Make a list here of the times that it has occurred before in the mission, including obsids. For example, from the dpaa_shutdown page:

The DPA-A has shut down 4 times over the mission:

  • October 26, 2000: 2000:300:15:40, obsid 979

  • December 19, 2002: 2002:353:20:26, obsid 60915

  • January 12, 2015: 2015:012:00:01, obsid 52186

  • December 9, 2016: 2016:344:07:40, obsid 17615

Will it happen again?

This section should explain whether or not this particular anomaly is expected to happen again. In most cases, the answer will be “yes”, unless this anomaly has fixed as a result of a software patch.

How is this anomaly diagnosed?

This section consists of a set of information which can be used to make sure that the current anomalous behavior is consistent with previous occurrences of the anomaly and distinguish it from other possible anomalies. This typically is a list of MSIDs and other telemetry to check using the ACIS hardware, PMON, and other Chandra status pages.

What is the response?

This should be a bulleted list of steps that will need to be taken in the response. This will include things like:

  • Who to notify and when: the ACIS team, the MIT ACIS team, flight directors, etc.

  • Whether or not additional comm time will be required to resolve the anomaly.

  • If the dump data from the most recent comm needs to be investigated.

  • If a CAP should be prepared, and what it should contain.

Impacts

This section should describe what the expected impacts of the anomaly are, such as if all ACIS observations are halted until the anomaly is resolved, or if the anomaly only affected one observation.

Relevant Procedures

In this section, relevant FOT and SOT procedures which may be used in the resolution of the anomaly should be listed and linked to.

Relevant Notes/Memos

Here, list and link to memos and notes providing further information about the anomaly.

Finishing Up

When you are finished, add your new page to the list of pages in the index.rst file. So if your file was named acis_panic.rst, then you would add this to the index.rst file:

* :doc:`acis_panic` (Last Updated May 12, 2017)

Make sure you add the date that it was updated, which should be the last change after the team approves it and before the pull request is merged.

Testing Your Changes Locally

You can have a look at the way your pages are rendered on your local machine. For this to work, you need to have the following packages installed in your local python installation:

  • sphinx

  • sphinx-bootstrap-theme

You can install these using pip if you don’t have them already:

pip install sphinx sphinx-bootstrap-theme

Or, if you don’t have write permissions to the Python stack (like on the HEAD LAN), use the --user flag:

pip install --user sphinx sphinx-bootstrap-theme

Once you have these packages installed, go to the top-level directory of the repo and type make html. The pages will be made inside the directory build/html, and you can read them with your chosen web browser.

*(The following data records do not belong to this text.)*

(** C4 (as amended).  For every listing of N pages (N at least 1) whose first
    page reports current_page = 1 and total_pages = N, and whose every page
    fetch succeeds, [getOrders] issues exactly N page requests (the listing
    without page parameter, then the pages 2 to N) and returns the
    concatenation of all pages' orders in their original order, under the meta
    of the first page with current_page advanced to N; [getOrdersByState] with
    a non-empty state issues the same N requests and returns exactly the
    orders whose state equals the filter, with a meta that holds nothing but
    total_count, the number of these orders. *)
Theorem getOrders_collects_all_pages (E : Env) (c : Client) (marketId : string)
    (first : list Order) (rest : list (list Order)) (tc : option Z)
    (fuel : nat) (log : list event) :
  secret c <> "" ->
  let pages := first :: rest in
  let N := Z.of_nat (length pages) in
  answers E (_getFullUrl c (listing_path marketId))
    (HttpOk (OrdersBody first (mkMeta (Some 1) (Some N) tc))) ->
  serves_pages E c marketId 2 rest ->
  (length pages <= fuel)%nat ->
  (exists log',
     getOrders E fuel c marketId log
     = (Ret (Cb None (Some (mkEnvelope true None
                (OrdersBody (concat pages) (mkMeta (Some N) (Some N) tc))))), log')
     /\ map req_url (requests_of log')
        = map req_url (requests_of log)
          ++ _getFullUrl c (listing_path marketId) :: page_urls c marketId 2 (length rest)
     /\ length (requests_of log') = (length (requests_of log) + length pages)%nat)
  /\ (forall state, state <> "" ->
      let matching := List.filter (fun o => String.eqb (order_state o) state) (concat pages) in
      exists log',
        getOrdersByState E fuel c marketId state log
        = (Ret (Cb None (Some (mkEnvelope true None
                   (OrdersBody matching
                      (mkMeta None None (Some (Z.of_nat (length matching)))))))), log')
        /\ length (requests_of log') = (length (requests_of log) + length pages)%nat).
Proof.
  intros Hs pages N Hfirst Hserved Hfuel.
  subst N pages. cbn [length] in *.
  assert (Hcount : forall (l l' : list event) (url : string) (urls : list string),
             map req_url (requests_of l') = map req_url (requests_of l) ++ url :: urls ->
             length urls = length rest ->
             length (requests_of l') = (length (requests_of l) + S (length rest))%nat).
  { intros l l' url urls Hmap Hlen.
    rewrite <- (length_map req_url (requests_of l')), Hmap, length_app, length_map.
    cbn [length]. rewrite Hlen. reflexivity. }
  assert (Hpage_urls : forall k n, length (page_urls c marketId k n) = n).
  { intros k n. revert k. induction n as [| n IH]; intros k; cbn; [reflexivity | now rewrite IH]. }
  assert (Hstart : forall state,
             waterfall (getOrdersRaw E c marketId 0)
               (fun orders => pollOrders E fuel c orders marketId state) log
             = pollOrders E fuel c (listing None first 1 (Z.of_nat (S (length rest))) tc) marketId state
                 (log ++ [EvNow (now E log);
                          EvRequest (signed_get E c (listing_path marketId) log)])).
  { intros state. unfold waterfall, bind. rewrite getOrdersRaw_run by assumption.
    cbn [Z.eqb]. rewrite (Hfirst _ (signed_get E c (listing_path marketId) log)) by reflexivity.
    reflexivity. }
  split.
  - destruct (pollOrders_collects E c marketId None first rest tc None fuel
                (log ++ [EvNow (now E log);
                         EvRequest (signed_get E c (listing_path marketId) log)])
                Hs Hserved) as (log' & Hrun & Hurls & _); [lia |].
    exists log'. unfold getOrders. rewrite Hstart, Hrun.
    assert (Hall : map req_url (requests_of log')
                   = map req_url (requests_of log)
                     ++ _getFullUrl c (listing_path marketId)
                        :: page_urls c marketId 2 (length rest)).
    { rewrite Hurls, requests_of_app, map_app, <- app_assoc. reflexivity. }
    split; [reflexivity | split; [exact Hall |]].
    apply (Hcount log log' _ _ Hall), Hpage_urls.
  - intros state Hstate.
    destruct (pollOrders_collects E c marketId (Some state) first rest tc None fuel
                (log ++ [EvNow (now E log);
                         EvRequest (signed_get E c (listing_path marketId) log)])
                Hs Hserved) as (log' & Hrun & Hurls & _); [lia |].
    exists log'. unfold getOrdersByState. rewrite Hstart, Hrun.
    assert (Htruthy : truthy_state (Some state) = true).
    { unfold truthy_state, truthy_string. apply String.eqb_neq in Hstate. now rewrite Hstate. }
    unfold keep. rewrite Htruthy. split; [reflexivity |].
    apply (Hcount log log' (_getFullUrl c (listing_path marketId))
             (page_urls c marketId 2 (length rest))); [| apply Hpage_urls].
    rewrite Hurls, requests_of_app, map_app, <- app_assoc. reflexivity.
Qed.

If you want to put the pages up for the ACIS team to see them, copy the contents of build/html to the ACIS temporary web space at http://cxc.cfa.harvard.edu/acis/tmp/ and give the directory a name like hi_lo_edits or something else that is descriptive.

ACIS Team Review

Once you have checked everything out, submit a pull request to the master branch of http://github.com/acisops/acis_anomaly_pages for ACIS team review. In the back and forth of review you may have to make further changes and add them to the branch / pull request.

Once the review is over and the team has approved the changes, the pull request can be merged.

Deploying to the CXC Web Space

Once the pull request has been merged, log onto the HEAD LAN as acisdude. Issue the following commands:

  • cd /data/acis/ska_pkg/acis_anomaly_pages (to go to the directory with the source)

  • acisska (to load the Python stack with the appropriate commands)

  • git pull (make sure this completes without errors before running the next one!)

  • make deploy

The third command pulls the new changes into the local copy of the repository, and the final command builds the pages and copies them to the appropriate CXC web space.